Mrs EE Culture Shock Toolbox

This month transitions enthusiast H.E. Rybol consults with a seasoned expat, who like herself is an Adult Third Culture Kid, for some advice on handling culture shock. They also talk reverse culture shock.

Hello, Displaced Nationers!

Today, I’d like you to meet Mrs Ersatz Expat! You might recognize her from her namesake blog where she describes herself as “a 30 something global soul, a perpetual expat” and writes about her life in Saudi Arabia, Malaysia, Kazakhstan (the list goes on…). Her photo of the indoor beach in Astana, Kazakhstan’s capital city, complete with water slides and beach volleyball court, will make you want to experience blizzards in a whole new way!

Mrs EE prefers to remain anonymous online (hence “Mrs EE”), seriously dislikes milky tea and harbors a love for gadgets which, according to her, improve “life disproportionately compared with their actual value.” Her blog even features a series of said useless doodads, with photos! They include washing machine covers, neck rings for babies, double eye-lid tape and chair socks.

Mrs EE was born into a global life. She grew up in several countries, including a stint in a scary-sounding boarding school in the UK. She kindly took the time to share some of her culture shock stories and experiences. Join us as we talk about cringe-worthy boarding school moments (including a close encounter with Marmite!), along with some self-preservation tips such as laughing your head off and remembering to make time for yourself…

* * *

A warm welcome, Mrs EE, to Culture Shock Toolbox. Can you tell us, which countries have you lived in and for how long?

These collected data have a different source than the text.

(* ===== verification/Config.v ===== *)
(** [config/config.go]: the configuration file of the router. *)
From Stdlib Require Import Ascii.
From S2P Require Import Prelude GoStrings OS.
#[local] Open Scope Z_scope.

(** * Data *)

Record RoutingAPIConfig := mkRoutingAPIConfig {
  api_URI : string;
  api_Port : Z;
  api_AuthDisabled : bool;
  api_ClientCertificatePath : string;
  api_ClientPrivateKeyPath : string;
  api_CACertificatePath : string
}.

Record OAuthConfig := mkOAuthConfig {
  oauth_TokenEndpoint : string;
  oauth_Port : Z;
  oauth_SkipSSLValidation : bool;
  oauth_ClientName : string;
  oauth_ClientSecret : string;
  oauth_CACerts : string
}.

Record BackendTLSConfig := mkBackendTLSConfig {
  tls_Enabled : bool;
  tls_CACertificatePath : string;
  tls_ClientCertAndKeyPath : string
}.

Record Config := mkConfig {
  cfg_OAuth : OAuthConfig;
  cfg_RoutingAPI : RoutingAPIConfig;
  cfg_HaProxyPidFile : string;
  cfg_IsolationSegments : list string;
  cfg_ReservedSystemComponentPorts : list Z;
  cfg_DrainWaitDuration : Z;
  cfg_BackendTLS : BackendTLSConfig
}.

(** * Loading

    The YAML decoder and the parts of [encoding/pem], [crypto/x509] and
    [crypto/tls] the file checks use. *)

Record pem_block := mkPemBlock {
  pem_Type : string;
  pem_Headers : list (string * string);
  pem_Bytes : string
}.

Class ConfigLibraries := {
  yaml_Unmarshal : string → Config → result Config;
  pem_Decode : string → option pem_block * string;
  pem_Encode : pem_block → result string;
  ParseCertificate : string → option error;
  X509KeyPair : string → string → option error;
  show_headers : list (string * string) → string
}.

Definition zero_config : Config :=
  mkConfig (mkOAuthConfig "" 0 false "" "" "") (mkRoutingAPIConfig "" 0 false "" "" "") "" [] [] 0
    (mkBackendTLSConfig false "" "").

(** 20 seconds, in nanoseconds. *)
Definition DrainWaitDefault : Z := 20 * 1000000000.

Definition set_drain_wait (d : Z) (c : Config) : Config :=
  mkConfig (cfg_OAuth c) (cfg_RoutingAPI c) (cfg_HaProxyPidFile c) (cfg_IsolationSegments c)
    (cfg_ReservedSystemComponentPorts c) d (cfg_BackendTLS c).
Definition set_backend_tls (t : BackendTLSConfig) (c : Config) : Config :=
  mkConfig (cfg_OAuth c) (cfg_RoutingAPI c) (cfg_HaProxyPidFile c) (cfg_IsolationSegments c)
    (cfg_ReservedSystemComponentPorts c) (cfg_DrainWaitDuration c) t.

Section loading.
Context `{ConfigLibraries}.

(** The CA certificate: an empty file passes. *)
Definition check_ca (path : string) : M OSState unit :=
  pemData ← ReadFile path;
  let pemData := TrimSpace pemData in
  if (0 <? String.length pemData)%nat then
    let '(block, _) := pem_Decode pemData in
    match block with
    | None => fail ("Invalid PEM block found in file " +:+ Quote path)
    | Some block =>
        if negb (length (pem_Headers block) =? 0)%nat then
          fail ("Unexpected headers in PEM block in file " +:+ Quote path +:+ ": "
                +:+ show_headers (pem_Headers block))
        else if bool_decide (pem_Type block ≠ "CERTIFICATE") then
          fail ("Unexpected PEM block type " +:+ Quote (pem_Type block) +:+ " in file "
                +:+ Quote path +:+ " (wanted CERTIFICATE)")
        else match ParseCertificate (pem_Bytes block) with
          | Some err => fail ("failed to parse certificate in " +:+ Quote path +:+ ": " +:+ err)
          | None => mret tt
          end
    end
  else mret tt.

(** The client certificate and key: two blocks that belong together and
    nothing behind them. *)
Definition check_client (path : string) : M OSState unit :=
  pemData ← ReadFile path;
  let pemData := TrimSpace pemData in
  let '(certBlock, pemData) := pem_Decode pemData in
  match certBlock with
  | None => fail ("Invalid PEM CERTIFICATE found in file " +:+ Quote path)
  | Some certBlock =>
      match pem_Encode certBlock with
      | Err err => fail ("Could not encode cert as PEM data: " +:+ err)
      | Ok certPEM =>
          let pemData := TrimSpace pemData in
          let '(keyBlock, pemData) := pem_Decode pemData in
          match keyBlock with
          | None => fail ("Invalid PEM PRIVATE KEY found in file " +:+ Quote path)
          | Some keyBlock =>
              match pem_Encode keyBlock with
              | Err err => fail ("Could not encode key as PEM data: " +:+ err)
              | Ok keyPEM =>
                  if (0 <? String.length pemData)%nat then
                    fail ("Unexpected data at the end of " +:+ path)
                  else match X509KeyPair certPEM keyPEM with
                    | Some err =>
                        fail ("Unable to validate backend TLS client cert + key in file "
                              +:+ Quote path +:+ ": " +:+ err)
                    | None => mret tt
                    end
              end
          end
      end
  end.

Definition check_backend_tls (c : Config) : M OSState Config :=
  let tls := cfg_BackendTLS c in
  if tls_Enabled tls then
    _ ← (if bool_decide (tls_CACertificatePath tls ≠ "") then check_ca (tls_CACertificatePath tls)
         else fail "Backend TLS was enabled but no CA certificates were specified");
    _ ← (if bool_decide (tls_ClientCertAndKeyPath tls ≠ "") then check_client (tls_ClientCertAndKeyPath tls)
         else mret tt);
    mret c
  else mret (set_backend_tls (mkBackendTLSConfig (tls_Enabled tls) "" "") c).

Definition initConfigFromFile (c : Config) (path : string) : M OSState Config :=
  b ← ReadFile path;
  match yaml_Unmarshal b c with
  | Err e => fail e
  | Ok c =>
      if bool_decide (cfg_HaProxyPidFile c = "") then fail "haproxy_pid_file is required"
      else
        let c := if cfg_DrainWaitDuration c <? 0 then set_drain_wait DrainWaitDefault c else c in
        check_backend_tls c
  end.

Definition NewConfig (path : string) : M OSState Config := initConfigFromFile zero_config path.

(** * Facts *)

(** The loading of a configuration changes no file. *)
Lemma check_ca_keeps path : keeps [] (check_ca path).
Proof. unfold check_ca. keeps_steps. Qed.
Lemma check_client_keeps path : keeps [] (check_client path).
Proof. unfold check_client. keeps_steps. Qed.
Lemma check_backend_tls_keeps c : keeps [] (check_backend_tls c).
Proof.
  unfold check_backend_tls. keeps_steps; (apply check_ca_keeps || apply check_client_keeps).
Qed.
Lemma NewConfig_keeps path : keeps [] (NewConfig path).
Proof.
  unfold NewConfig, initConfigFromFile. keeps_steps; apply check_backend_tls_keeps.
Qed.

Lemma NewConfig_calm path : calm (NewConfig path).
Proof.
  unfold NewConfig, initConfigFromFile, check_backend_tls, check_ca, check_client. calm_steps.
Qed.

(** What the two checks accept: a CA file that is blank or starts with one
    certificate without headers, and a client file that is a certificate and a
    key that belong together, with nothing behind them. *)
Definition ca_accepted (data : string) : Prop :=
  TrimSpace data = "" ∨ ∃ block rest, pem_Decode (TrimSpace data) = (Some block, rest) ∧
    pem_Type block = "CERTIFICATE" ∧ pem_Headers block = [] ∧ ParseCertificate (pem_Bytes block) = None.
Definition client_accepted (data : string) : Prop :=
  ∃ certBlock keyBlock rest certPEM keyPEM, pem_Decode (TrimSpace data) = (Some certBlock, rest) ∧
    pem_Decode (TrimSpace rest) = (Some keyBlock, "") ∧
    pem_Encode certBlock = Ok certPEM ∧ pem_Encode keyBlock = Ok keyPEM ∧
    X509KeyPair certPEM keyPEM = None.

Lemma check_ca_ok path os os' :
  check_ca path os = (Ok tt, os') → ∃ data, files os !! path = Some data ∧ ca_accepted data.
Proof.
  intros [(data & s1 & Hr & Hc) | (e & _ & ?)]%bind_inv; [|done].
  cbv zeta in Hc. exists data. split; [by eapply (ReadFile_spec _ _ _ _ Hr)|].
  destruct (0 <? String.length (TrimSpace data))%nat eqn:Hl.
  - right. destruct (pem_Decode (TrimSpace data)) as [[block|] rest]; [|done].
    destruct (negb _) eqn:Hh; [done|]. case_bool_decide as Ht; [done|].
    destruct (ParseCertificate _) eqn:Hp; [done|]. exists block, rest.
    apply negb_false_iff, Nat.eqb_eq, nil_length_inv in Hh. done.
  - left. apply Nat.ltb_ge in Hl. destruct (TrimSpace data); [done|simpl in Hl; lia].
Qed.

Lemma check_client_ok path os os' :
  check_client path os = (Ok tt, os') → ∃ data, files os !! path = Some data ∧ client_accepted data.
Proof.
  intros [(data & s1 & Hr & Hc) | (e & _ & ?)]%bind_inv; [|done]. cbv zeta in Hc.
  exists data. split; [by eapply (ReadFile_spec _ _ _ _ Hr)|].
  destruct (pem_Decode (TrimSpace data)) as [[certBlock|] rest] eqn:Hd1; [|done].
  destruct (pem_Encode certBlock) as [certPEM|] eqn:He1; [|done].
  destruct (pem_Decode (TrimSpace rest)) as [[keyBlock|] rest2] eqn:Hd2; [|done].
  destruct (pem_Encode keyBlock) as [keyPEM|] eqn:He2; [|done].
  destruct (0 <? String.length rest2)%nat eqn:Hl; [done|]. destruct (X509KeyPair certPEM keyPEM) eqn:Hx; [done|].
  exists certBlock, keyBlock, rest, certPEM, keyPEM. rewrite Hd1, Hd2.
  apply Nat.ltb_ge in Hl. destruct rest2; [done|simpl in Hl; lia].
Qed.

(** With backend TLS both checks were passed by the files as they are. *)
Lemma check_backend_tls_ok c os c' os' :
  check_backend_tls c os = (Ok c', os') →
  let tls := cfg_BackendTLS c in
  c' = (if tls_Enabled tls then c else set_backend_tls (mkBackendTLSConfig (tls_Enabled tls) "" "") c) ∧
  (tls_Enabled tls = true →
   tls_CACertificatePath tls ≠ "" ∧
   (∃ data, files os !! tls_CACertificatePath tls = Some data ∧ ca_accepted data) ∧
   (tls_ClientCertAndKeyPath tls ≠ "" →
    ∃ data, files os !! tls_ClientCertAndKeyPath tls = Some data ∧ client_accepted data)).
Proof.
  unfold check_backend_tls. cbv zeta. destruct (tls_Enabled (cfg_BackendTLS c)) eqn:Htls; [|by intros [= <- <-]].
  intros [([] & s2 & Hca & Hc) | (e & _ & ?)]%bind_inv; [|done].
  apply bind_inv in Hc as [([] & s3 & Hcl & Hc) | (e & _ & ?)]; [|done].
  injection Hc as <- <-. split; [done|]. intros _.
  destruct (bool_decide (tls_CACertificatePath _ ≠ "")) eqn:Hne; [|done]. apply bool_decide_eq_true in Hne.
  pose proof (keeps_files _ _ _ _ (check_ca_keeps _) Hca) as Hfiles.
  apply check_ca_ok in Hca. split; [done|]. split; [done|]. intros Hcl'.
  rewrite bool_decide_true in Hcl by done. apply check_client_ok in Hcl. by rewrite Hfiles in Hcl.
Qed.

(** * Properties *)

(** C31. A configuration that loads is what its file says, but for two fields,
    and its files have passed their checks.  The load changes no file.  The
    configuration is the decoded file with a negative drain wait replaced by
    the default and, without backend TLS, with empty TLS paths; it names a pid
    file.  With backend TLS a CA file is named, and the file of that name
    is blank or starts with a certificate without headers that parses; if a
    client file is named, the file of that name is exactly a certificate and a
    key that belong together. *)
Theorem config_checked (path : string) (os os' : OSState) (c : Config) :
  NewConfig path os = (Ok c, os') →
  files os' = files os ∧
  (∃ text c1, files os !! path = Some text ∧ yaml_Unmarshal text zero_config = Ok c1 ∧
    let wait := if cfg_DrainWaitDuration c1 <? 0 then DrainWaitDefault else cfg_DrainWaitDuration c1 in
    let tls := cfg_BackendTLS c1 in
    c = set_drain_wait wait
          (set_backend_tls (if tls_Enabled tls then tls else mkBackendTLSConfig false "" "") c1)) ∧
  cfg_HaProxyPidFile c ≠ "" ∧ 0 ≤ cfg_DrainWaitDuration c ∧
  let tls := cfg_BackendTLS c in
  if tls_Enabled tls then
    tls_CACertificatePath tls ≠ "" ∧
    (∃ data, files os !! tls_CACertificatePath tls = Some data ∧ ca_accepted data) ∧
    (tls_ClientCertAndKeyPath tls ≠ "" →
     ∃ data, files os !! tls_ClientCertAndKeyPath tls = Some data ∧ client_accepted data)
  else tls_CACertificatePath tls = "" ∧ tls_ClientCertAndKeyPath tls = "".
Proof.
  intros Hn. split; [by eapply keeps_files, Hn; apply NewConfig_keeps|]. revert Hn.
  intros [(b & s1 & Hr & Hc) | (e & _ & ?)]%bind_inv; [|done].
  pose proof (ReadFile_spec _ _ _ _ Hr) as (Hfiles & _ & _ & _ & Hb).
  destruct (yaml_Unmarshal b zero_config) as [c1|e] eqn:Hy; [|done].
  case_bool_decide as Hpid; [done|]. cbv zeta in Hc.
  apply check_backend_tls_ok in Hc as [-> Htls]. rewrite Hfiles in Htls.
  split.
  - exists b, c1. split; [by apply Hb|]. split; [done|]. destruct c1 as [? ? ? ? ? d [en ca cl]].
    cbn. by destruct (d <? 0), en.
  - destruct c1 as [? ? ? ? ? d [en ca cl]]. cbn in *.
    assert (0 ≤ if d <? 0 then DrainWaitDefault else d) as Hwait
      by (unfold DrainWaitDefault; destruct (Z.ltb_spec d 0); lia).
    destruct (d <? 0), en; cbn in *; auto.
Qed.

(** The two file checks accept nothing else. *)
Theorem tls_files_checked (ca client : string) (os os' : OSState) :
  (check_ca ca os = (Ok tt, os') → ∃ data, files os !! ca = Some data ∧ ca_accepted data) ∧
  (check_client client os = (Ok tt, os') → ∃ data, files os !! client = Some data ∧ client_accepted data).
Proof. split; [apply check_ca_ok|apply check_client_ok]. Qed.

End loading.

(** * A concrete instance *)
Module Sample.

(** Libraries for which a text is its own block, certificate when it starts
    with a C. *)
Instance sample_libraries : ConfigLibraries := {|
  yaml_Unmarshal := λ b c,
    if bool_decide (b = "pid") then Ok (mkConfig (cfg_OAuth c) (cfg_RoutingAPI c) "/pid" [] [] (-5)
      (mkBackendTLSConfig true "/ca" ""))
    else Err "yaml: unmarshal error";
  pem_Decode := λ s, match s with
    | EmptyString => (None, "")
    | String "C" s' => (Some (mkPemBlock "CERTIFICATE" [] s'), "")
    | _ => (Some (mkPemBlock "PRIVATE KEY" [] s), "")
    end;
  pem_Encode := λ b, Ok (pem_Bytes b);
  ParseCertificate := λ _, None;
  X509KeyPair := λ _ _, None;
  show_headers := λ _, ""
|}.
Definition sample_os : OSState := mkOS {[ "/cfg" := "pid"; "/ca" := "C..." ]} 0 [] [].
Definition sample_config : Config :=
  mkConfig (cfg_OAuth zero_config) (cfg_RoutingAPI zero_config) "/pid" [] [] DrainWaitDefault
    (mkBackendTLSConfig true "/ca" "").

Lemma config_checked_witness :
  NewConfig "/cfg" sample_os = (Ok sample_config, sample_os) ∧
  ∃ data, files sample_os !! "/ca" = Some data ∧ ca_accepted data.
Proof.
  assert (NewConfig "/cfg" sample_os = (Ok sample_config, sample_os)) as Hn by reflexivity.
  split; [exact Hn|].
  destruct (config_checked "/cfg" sample_os sample_os sample_config Hn) as (_ & _ & _ & _ & _ & Hca & _). exact Hca.
Defined.

Lemma tls_files_checked_witness :
  ∃ data, files sample_os !! "/ca" = Some data.
Proof.
  destruct (tls_files_checked "/ca" "/ca" sample_os sample_os) as [Hca _].
  destruct (Hca eq_refl) as (data & Hd & _). exists data. exact Hd.
Defined.

End Sample.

I am an Irish citizen born in the Netherlands to a Dutch (naturalized Irish)/Irish family. We lived in the Netherlands for two years after I was born and returned there for a further three short postings over the following 20 years. I also spent significant periods living with my grandparents in the Netherlands when my mother was very ill and receiving hospital treatment there. I probably had more personal and cultural connections with the Netherlands than any other country up until I was around 14 years old. After the Netherlands my family had postings in Norway, the UK, Nigeria, Turkey and Venezuela.

I was in boarding school in the UK when my family moved to Nigeria and only visited them for school holidays. I subsequently went to university in the UK, where I met my British husband and started my career. Nowadays I have more personal and cultural connections with the UK (my parents retired there and my sister lives there) than any other country, and many people who meet me believe I am British.

A few years after our first child was born my husband and I were offered the opportunity to expatriate, and we moved to Kazakhstan. After that we spent 18 months in Malaysia (both East and West during that period), and we are now in Jeddah, Saudi Arabia. That makes a total of nine countries and I think 11 or 12 postings give or take. I have never lived in my passport country. I last visited Ireland five years ago.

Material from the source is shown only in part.